| There's a number of things in that which aren't totally correct. > No, seriously, the decentralized nobody-needs-to-trust-anybody payments network was shut down by an IRC channel's consensus* for 8 hrs.* It wasn't "shut down" in any sense of the word, the network kept working (in duplicate, no less). It was the decision of two pool owners with extraordinary hashrates to sacrifice their chain (which was actually the "correct" one as far as intentions go), rather than the core developers. Nobody has some magic key to shut down the network (though originally, Satoshi's alert key did enable a "safe mode", this is long gone) > Bitcoin is not a protocol in any meaningful sense of word. It is a single C++ codebase that you have to be bug-for-bug compatible with. That's the reality of distributed consensus. Matching it bug for bug is completely foolhardy (and many have failed at the task), you should be just linking in the consensus library which is currently being broken out of the bitcoin core source. > Most advantages of Bitcoin which matter are captured by, and improved upon by, a LAMP app which simply holds account balances. Except for the key one, that a LAMP setup running on a shared host isn't a distributed consensus. You could replace your car with a hamster wheel and it would still go round and round, but it's missing the core function of getting you to work. > Bitcoin presently costs on the order of $6.5k per megabyte of data added to the block chain. Which is why signatures are made with ECDSA, a very compact signature system compared with lamport or RSA. You don't want to be storing data in the block chain, and it's never been posited to be good for this (quite the opposite). > Time between Bitcoin blocks is not guaranteed (follows a Poisson distribution). Sometimes all pending transactions just stop for a while This isn't at all surprising, if they were regular then Bitcoin wouldn't be a functioning distributed consensus. You can get near instant, low trust "confirmations" by using a multisignature oracle which promises not to sign double spends. There's at least one company doing this at the moment, though it hasn't seen huge adoption. |
https://bitcointalk.org/index.php?topic=152030.0
If you're a merchant: please stop processing transactions until the chains converge.

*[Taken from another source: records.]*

Lemma SetText_announces_witness :
  Service' (this sampleState) = Some sampleEntry
  /\ coherent (Rec sampleEntry) = true
  /\ exists st' evs,
       SetText ["path=/new"] sampleEnv sampleState = Some (tt, st')
       /\ map attempt evs
          = [Write (mkUDPConn 3) [Byte.x84] ipv4Addr None;
             Write (mkUDPConn 4) [Byte.x84] ipv6Addr None]
       /\ option_map Text (Service' (this st')) = Some ["path=/new"].
Proof.
  split; [reflexivity|]. split; [reflexivity|].
  destruct (SetText_announces sampleEnv sampleState sampleEntry ["path=/new"]
              eq_refl eq_refl)
    as (st' & evs & E & _ & H & B & _).
  exists st', evs. split; [exact E|]. split; [exact H|].
  pose proof (f_equal (fun s => option_map Text (Service' s)) B) as F.
  simpl in F. destruct (Service' (this st')); exact F.
Defined.



(** The probe is a query with one PTR question in class IN on the
    instance name and the SRV and TXT records of the service, without
    the cache-flush bit, in its authority section; the announcement is
    a response whose Answer section starts with the SRV record.  A
    responder of either revision that receives one of them, its own or
    another's, ignores it: a message with an authority or an Answer
    section is not handled as a query. *)
Theorem probes_and_announcements_are_ignored env st e :
  Service' (this st) = Some e -> coherent (Rec e) = true ->
  exists q a st1 st2,
    probeQuery env st = Some (q, st1)
    /\ Multi.announcement env st = Some (a, st2)
    /\ q = mkMsg (dnsId env) false false
             [mkQuestion (nameOfInstance (Rec e)) TypePTR ClassINET] []
             [SRV (mkHdr (nameOfInstance (Rec e)) TypeSRV ClassINET (ttl (this st)))
                  0 0 (uint16 (Port e)) (HostName e);
              TXT (mkHdr (nameOfInstance (Rec e)) TypeTXT ClassINET (ttl (this st)))
                  (Text e)] []
    /\ Response a = true
    /\ hd_error (Answer a)
       = Some (SRV (mkHdr (nameOfInstance (Rec e)) TypeSRV 32769 (ttl (this st)))
                   0 0 (uint16 (Port e)) (HostName e))
    /\ (forall env' st' from,
          Multi.handleQuery q from env' st' = Some (None, st')
          /\ Single.handleQuery q from env' st' = Some (None, st')
          /\ Multi.handleQuery a from env' st' = Some (None, st')
          /\ Single.handleQuery a from env' st' = Some (None, st')).
Proof.
  intros Hs Hc.
  pose proof (blank_service _ _ Hs) as Hb.
  destruct (run_yields env st e _ _ Hs Hc (probeQuery_spec env _ _ Hb))
    as (st1 & E1 & _).
  assert (Y : yields env (blankServer (this st)) Multi.announcement
                (lookupAnswersMulti e emptyResponse (ttl (this st)))).
  { unfold Multi.announcement.
    eapply bind_yields; [apply yields_field; intro; reflexivity|]. cbv beta.
    apply (Multi_composeLookupAnswers_spec env _ _ Hb). }
  destruct (run_yields env st e _ _ Hs Hc Y) as (st2 & E2 & _).
  eexists _, _, st1, st2. split; [exact E1|]. split; [exact E2|].
  split; [reflexivity|]. split; [reflexivity|]. split; [reflexivity|].
  intros env' st' from. repeat split; reflexivity.
Qed.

So there is room to argue about how patio11 phrased that, but it seems fair enough to say that advice from the insiders was to stop using it for a while (and given that the fork was resolved in keeping with the results of the discussion, I think it is fair to say that there really are insiders).
Saying not to use the network has pretty much all the same problems as making it unavailable (and the additional problem that it is confusing for the bad state to be available but not recommended for use).